Bir türlü çözüm bulmayan tartışma
Ancak 2000’li yılların başında diğer bilim insanları şaşırtıcı derecede farklı bir sonuca vardı. Hayvanların en eski dalının ktenofor olabileceğini keşfettiler. Birçok uzman bu sonucu kabul etmekte isteksizdi. Çünkü bunu kabul etmeleri demek hayvan evriminin fark ettiklerinden daha garip olduğu anlamına geliyordu. Bir kere ktenoforlar, süngerler kadar basit değildi. Sinir sistemleri vardı.
Sünger ve ktenofor tartışmasını çözüme ulaştırmak için dünyanın dört bir yanından araştırmacılar daha fazla okyanus canlısından DNA topladı. Tek tek genlere bakmak yerine genomun tamamını nasıl inceleyebileceklerini buldular.
Ktenoforların daha eski olduğu sonucuna varıldı
Ne var ki yeni verilerin çığ gibi büyümesi tartışmaya bir çözüm sağlayamadı. Nature dergisinde çarşamba günü yayımlanan yeni çalışma ise hayvan evrimini incelemek için DNA’yı kullanmaya yönelik yeni bir yönteme dayanıyor.
Nadiren de olsa büyük bir DNA parçası, yanlışlıkla bir kromozomdan diğerine geçebiliyor. Bu büyük mutasyonun bilim insanlarını aldatma olasılığı daha düşük oluyor. Ayrıca bu parçanın tam olarak geldiği noktaya dönmesi de neredeyse imkansız. Çalışmada bu farklı genetik değişim türüne odaklanıldı.

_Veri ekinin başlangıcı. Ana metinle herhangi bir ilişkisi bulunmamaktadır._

Lemma committed_chunk_file l cs fs i x : inv l cs fs -> x ∈ starts 0 cs -> content i (disk l) = complete_bytes x.2 ->
  chunk_file l cs fs (committed_file i x) x /\ get_last_idx (committed_file i x) = last_of x.
Proof.
  intros Hinv Hx Hc. pose proof (starts_bounds _ _ _ Hx) as (H1 & _ & Hin). destruct (inv_chunk _ _ _ x.2 Hinv) as [Hfr Hsz]; [set_solver|].
  assert (file_ok (disk l) (committed_file i x) x.2) as Hok.
  { constructor; try done; [simpl; lia|by left|]. eapply Forall_impl; [exact Hfr|]. intros e [He _] ->. unfold size in He. simpl in He. lia. }
  split; [|by rewrite (get_last_idx_ok _ _ _ Hok)]. constructor; [|done|done]. rewrite starts_app. set_solver.
Qed.

Lemma listing_elem (d : Directory) n : n ∈ listing d <-> is_Some (d !! n).
Proof.
  rewrite (listing_permutation d). split.
  - intros [[m i] [-> Hm]]%list_elem_of_fmap. exists i. by apply elem_of_map_to_list.
  - intros [i Hi]. apply list_elem_of_fmap. exists (n, i). split; [done|]. by apply elem_of_map_to_list.
Qed.

(** The committed file of an index is found by its name. *)
Lemma get_file_name_ok l cs fs idx x : inv l cs fs -> x ∈ starts 0 cs -> x.1 <= idx < x.1 + count x.2 ->
  get_file_name_with_idx (ledger_dir (disk l)) idx true = Some (committed_name x.1 (last_of x) false).
Proof.
  intros Hinv Hx Hidx. unfold get_file_name_with_idx.
  assert (forall y, y ∈ starts 0 cs -> y.1 < 2 ^ 64 /\ last_of y < 2 ^ 64) as Hbound by (intros y; by apply (committed_bound l cs fs)).
  destruct (list_find _ _) as [[k name]|] eqn:Hfind; revert Hfind.
  2:{ intros Hnone%list_find_None. exfalso. destruct (proj1 (Forall_forall _ _) (iv_committed _ _ _ Hinv) x Hx) as (i & Hi & _).
      destruct (Hbound x Hx). apply (proj1 (Forall_forall _ _) Hnone (committed_name x.1 (last_of x) false)).
      - apply listing_elem. by eexists.
      - rewrite committed_name_not_ignored, committed_name_start, committed_name_last by done. cbn [negb orb andb].
        unfold last_of. apply andb_true_iff. split; apply N.leb_le; lia. }
  intros (Hk & Hp & _)%list_find_Some. apply list_elem_of_lookup_2, listing_elem in Hk as [i Hi].
  apply andb_true_iff in Hp as [Hig Hp]. cbn [negb andb] in Hig. rewrite orb_false_r, negb_true_iff in Hig. cbn [mbind option_bind snd]. f_equal.
  destruct (iv_names _ _ _ Hinv name i Hi) as [?|[(y & Hy & ->)|(y & Hy & ->)]]; [congruence| |].
  - destruct (Hbound y Hy). rewrite committed_name_start, committed_name_last in Hp by done. apply andb_true_iff in Hp as [Hp1%N.leb_le Hp2%N.leb_le].
    assert (y = x) as ->; [|done]. apply (starts_disjoint 0 cs y x idx); try done. unfold last_of in Hp2.
    assert (0 < count y.2); [|lia]. apply count_pos. apply starts_bounds in Hy as (_ & _ & Hin). exact (proj1 (Forall_forall _ _) (iv_nonempty _ _ _ Hinv) _ Hin).
  - pose proof (start_bound _ _ _ Hinv y Hy). by rewrite new_name_start, new_name_last in Hp.
Qed.

Lemma inv_cache_set l cs fs cache : inv l cs fs -> Forall (cached_at (disk l) (starts 0 cs)) cache -> inv (set_files_read_cache cache l) cs fs.
Proof. intros [] Hc. by constructor. Qed.

(** A committed file is found, and then kept in the cache. *)
Lemma get_file_from_cache_ok l cs fs idx : inv l cs fs -> 0 < idx <= count (concat cs) ->
  exists f l' x, get_file_from_cache idx l = (Ok (Some f), l') /\ inv l' cs fs /\ chunk_file l' cs fs f x /\ x.1 <= idx < x.1 + count x.2 /\
    last_idx l' = last_idx l /\ committed_idx l' = committed_idx l.
Proof.
  intros Hinv Hidx. unfold get_file_from_cache, bind, gets. destruct (N.eqb_spec idx 0) as [|_]; [lia|].
  destruct (list_find _ _) as [[k f]|] eqn:Hfind.
  - apply list_find_Some in Hfind as (Hk & Hp & _). apply list_elem_of_lookup_2 in Hk.
    destruct (proj1 (Forall_forall _ _) (iv_cache _ _ _ Hinv) f Hk) as (x & i & Hx & _ & Hc & ->).
    destruct (committed_chunk_file l cs fs i x Hinv Hx Hc) as [Hcf Hlast]. fold (committed_file i x) in Hp. rewrite Hlast in Hp.
    exists (committed_file i x), l, x. split_and!; try done; [apply Hp|]. unfold last_of in Hp. cbn in Hp. lia.
  - clear Hfind. destruct (starts_find 0 cs idx) as (x & Hx & Hin & Hlt); [lia|].
    destruct (proj1 (Forall_forall _ _) (iv_committed _ _ _ Hinv) x Hx) as (i & Hi & Hc).
    destruct (committed_bound _ _ _ Hinv x Hx). destruct (inv_chunk _ _ _ x.2 Hinv) as [_ Hsz].
    { apply starts_bounds in Hx as (_ & _ & Hx). set_solver. }
    rewrite (get_file_name_ok l cs fs idx x Hinv Hx) by lia.
    rewrite (open_completed _ (disk l) _ i x.1 x.2) by (done || by apply committed_name_start).
    unfold is_ledger_file_name_committed. rewrite committed_name_suffix by (simpl; lia). change (ends_with ledger_committed_suffix ledger_committed_suffix) with true.
    fold (committed_file i x). eexists (committed_file i x), _, x. split; [done|].
    assert (Forall (cached_at (disk l) (starts 0 cs)) (files_read_cache l ++ [committed_file i x])) as Hall.
    { apply Forall_app. split; [apply (iv_cache _ _ _ Hinv)|]. constructor; [|constructor]. by exists x, i. }
    destruct (committed_chunk_file l cs fs i x Hinv Hx Hc) as [[Hcf1 Hcf2 Hcf3] _].
    split_and!; try done; [|lia]. replace (set_disk (disk l) l) with l by (by destruct l). apply inv_cache_set; [done|].
    case_match; [by apply Forall_drop|done].
Qed.

(** Only committed files are looked at if [cache_only]. *)
Lemma get_file_from_idx_ok l cs fs a idx (cache_only : bool) :
  good l cs fs a -> 0 < idx <= last_idx l -> (cache_only = true -> idx <= count (concat cs)) ->
  exists f l' x, get_file_from_idx idx cache_only l = (Ok (Some f), l') /\ good l' cs fs a /\ chunk_file l' cs fs f x /\ x.1 <= idx < x.1 + count x.2.
Proof.
  intros Hg Hidx Hcache. pose proof (gd_inv _ _ _ _ Hg) as Hinv. rewrite (gd_last _ _ _ _ Hg), concat_app, count_app in Hidx.
  unfold get_file_from_idx, bind, gets. destruct (N.eqb_spec idx 0) as [|_]; [lia|].
  destruct (N.le_gt_cases idx (count (concat cs))) as [Hle|Hgt].
  - rewrite (find_start_none _ _ _ _ Hinv Hle).
    assert ((if cache_only then None else None) = (None : option (nat * LedgerFile.t))) as -> by (by destruct cache_only).
    destruct (get_file_from_cache_ok l cs fs idx Hinv) as (f & l' & x & Hrun & Hinv' & Hcf & Hx & E1 & E2); [lia|].
    exists f, l', x. split_and!; try done; [by eapply good_same|lia|lia].
  - destruct cache_only; [specialize (Hcache eq_refl); lia|]. destruct (find_start l cs fs idx Hinv) as (i & f & x & -> & Hcf & Hx); [lia|]. by exists f, l, x.
Qed.

(** What reading entries [i] to [n] of a log returns: all of them if there is
    no limit on their size, and otherwise some of them, unless the first one
    is over the limit. *)
Definition log_read (log : list bytes) (i n : nat) (max_size : option N) (r : option LedgerReadResult) : Prop :=
  match r with
  | Some rr => exists k, (i < k <= n)%nat /\ (max_size = None -> k = n) /\ fits max_size (size (data rr)) /\
      rr = mkReadResult (concat (segment i k log)) (N.of_nat k)
  | None => (n <= i)%nat \/ exists e, log !! i = Some e /\ ~ fits max_size (size e)
  end.

Definition finished (rr : LedgerReadResult) : option LedgerReadResult := match data rr with [] => None | _ => Some rr end.

(** What has been read when [k] is the next entry. *)
Record partial (log : list bytes) (i k : nat) (max_size : option N) (rr : LedgerReadResult) : Prop := {
  pt_le : (i <= k)%nat;
  pt_data : data rr = concat (segment i k log);
  pt_fits : fits max_size (size (data rr));
  pt_end : (i < k)%nat -> end_idx rr = N.of_nat k;
}.

Lemma segment_nonempty log i k : Forall (fun e : bytes => e <> []) log -> (i < k)%nat -> (i < length log)%nat -> concat (segment i k log) <> [].
Proof.
  intros Hne Hk Hi. unfold segment. destruct (lookup_lt_is_Some_2 log i Hi) as [e He]. rewrite (drop_S _ _ _ He).
  replace (k - i)%nat with (S (k - i - 1)) by lia. cbn [take concat]. pose proof (proj1 (Forall_lookup _ _) Hne i e He). by destruct e.
Qed.

Lemma finished_some log i k n max_size rr : Forall (fun e : bytes => e <> []) log -> partial log i k max_size rr -> (i < k <= n)%nat -> (n <= length log)%nat ->
  (max_size = None -> k = n) -> log_read log i n max_size (finished rr).
Proof.
  intros Hne [Hle Hd Hf He] Hk Hn Hmax. pose proof (segment_nonempty log i k Hne ltac:(lia) ltac:(lia)) as Hnn. rewrite <- Hd in Hnn.
  unfold finished. destruct rr as [d e]. cbn [data end_idx] in *. destruct d; [done|]. exists k. split_and!; try done; [lia..|].
  f_equal; [done|]. apply He. lia.
Qed.

Lemma finished_none log i n max_size rr : partial log i i max_size rr ->
  (n <= i)%nat \/ (exists e, log !! i = Some e /\ ~ fits max_size (size e)) -> log_read log i n max_size (finished rr).
Proof. intros [_ Hd _ _] Hor. unfold finished, segment in *. rewrite Nat.sub_diag in Hd. cbn in Hd. by rewrite Hd. Qed.

(** A part is added. *)
Lemma partial_snoc log i p k max_size rr n :
  partial log i p max_size rr -> (p <= k)%nat -> (max_size = None \/ exists m, max_size = Some m /\ size (data rr) + size (concat (segment p k log)) <= m) ->
  n = N.of_nat k -> partial log i k max_size (mkReadResult (data rr ++ concat (segment p k log)) n).
Proof.
  intros [Hle Hd Hf He] Hk Hfit ->. constructor; cbn [data end_idx]; [lia| |..].
  - by rewrite Hd, <- concat_app, <- segment_app by lia.
  - destruct Hfit as [-> |(m & -> & Hm)]; [done|]. simpl. by rewrite size_app.
  - done.
Qed.

Lemma log_nonempty l cs fs a : good l cs fs a -> Forall (fun e : bytes => e <> []) (entries a).
Proof.
  intros Hg. rewrite (gd_entries _ _ _ _ Hg). apply Forall_concat. eapply Forall_impl; [exact (iv_chunks _ _ _ (gd_inv _ _ _ _ Hg))|].
  intros c [Hc _]. eapply Forall_impl; [exact Hc|]. intros e [He _] ->. unfold size in He. simpl in He. lia.
Qed.

(** What is left of the limit. *)
Definition left_over (max_size : option N) (rr : LedgerReadResult) : option N :=
  (fun m => u64_sub m (N.of_nat (length (data rr)))) <$> max_size.

Lemma left_over_fits max_size rr n : fits max_size (size (data rr)) ->
  fits (left_over max_size rr) n <-> fits max_size (size (data rr) + n).
Proof. destruct max_size as [m|]; [|done]. simpl. intros Hm. fold (size (data rr)). rewrite u64_sub_exact by done. lia. Qed.

(** The part of one file. *)
Lemma read_chunk l cs fs a p n (cache_only : bool) max_size : good l cs fs a -> (p < n)%nat -> (n <= length (entries a))%nat ->
  (cache_only = true -> N.of_nat n <= count (concat cs)) ->
  exists f l' to_ r, get_file_from_idx (N.of_nat p + 1) cache_only l = (Ok (Some f), l') /\ good l' cs fs a /\
    to_ = N.min (get_last_idx f) (N.of_nat n) /\ (p < N.to_nat to_ <= n)%nat /\
    LedgerFile.read_entries (N.of_nat p + 1) to_ max_size f (disk l') = (Ok r, disk l') /\
    match r with
    | Some v => exists k, (p < k <= N.to_nat to_)%nat /\ (max_size = None -> k = N.to_nat to_) /\ fits max_size (size (data v)) /\
        v = mkReadResult (concat (segment p k (entries a))) (N.of_nat k)
    | None => exists e, entries a !! p = Some e /\ ~ fits max_size (size e)
    end.
Proof.
  intros Hg Hp Hn Hcache.
  assert (last_idx l = count (entries a)) as Hcount by (rewrite (gd_entries _ _ _ _ Hg); apply (gd_last _ _ _ _ Hg)).
  destruct (get_file_from_idx_ok l cs fs a (N.of_nat p + 1) cache_only Hg) as (f & l' & x & Hrun & Hg' & [Hx Hstart Hok] & Hidx);
    [unfold count in *; lia|intros Hc; specialize (Hcache Hc); lia|].
  destruct (starts_split _ _ _ Hx) as (A & B & Hent & HA). rewrite <- (gd_entries _ _ _ _ Hg) in Hent.
  set (to_ := N.min (get_last_idx f) (N.of_nat n)). pose proof (get_last_idx_ok _ _ _ Hok) as Hlast. fold (count x.2) in Hlast. rewrite Hstart in Hlast.
  set (i := (p - length A)%nat). set (j := (N.to_nat to_ - length A - 1)%nat).
  assert (i <= j < length x.2)%nat as Hij by (unfold i, j, to_, count in *; lia).
  destruct (read_entries_ok (disk l') f x.2 i j max_size Hok Hij) as (r & Hread & Hres).
  replace (start_idx f + N.of_nat i) with (N.of_nat p + 1) in Hread by (unfold i, count in *; lia).
  replace (start_idx f + N.of_nat j) with to_ in Hread by (unfold j, to_, count in *; lia).
  assert (forall k, (i <= k < length x.2)%nat -> segment p (length A + S k) (entries a) = range i k x.2) as Hseg.
  { intros k Hk. rewrite Hent. replace p with (length A + i)%nat by (unfold i, count in *; lia). by apply segment_chunk. }
  exists f, l', to_, r. split_and!; try done; [unfold to_, count in *; lia..|]. destruct r as [v|].
  - destruct Hres as (k & Hk & Hall & Hfit & Hv). exists (length A + S k)%nat. rewrite Hseg by lia. split_and!; try done.
    + unfold i, count in *. lia.
    + unfold j, count in *. lia.
    + intros Hnone. specialize (Hall Hnone). unfold j, to_, count in *. lia.
    + rewrite Hv. f_equal. rewrite Hstart. unfold count in *. lia.
  - destruct (lookup_lt_is_Some_2 (entries a) p) as [e He]; [lia|]. exists e. split; [done|]. cbn [read_result] in Hres.
    assert (range i i x.2 = [e]) as Hr; [|rewrite Hr in Hres; unfold sizes in Hres; simpl in Hres; by rewrite app_nil_r in Hres].
    rewrite <- Hseg by lia. unfold segment. rewrite (drop_S _ _ _ He). replace (length A + S i - p)%nat with 1%nat by (unfold i, count in *; lia). done.
Qed.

Ekip, dokuz hayvanın kromozomlarındaki genetik materyalin hareketlerini ve hayvanların üç tek hücreli akrabasını izledi. Süngerlerin ve diğer hayvanların genomlarında tam olarak aynı noktada bir dizi DNA parçası buldular. Ancak bu parçalar ktenoforlar ve diğer tek hücreli akrabalarında farklı yerlerdeydi. Bu bulgu da ekibi önce ktenoforların diğer hayvanlardan ayrıldığı düşüncesine götürdü.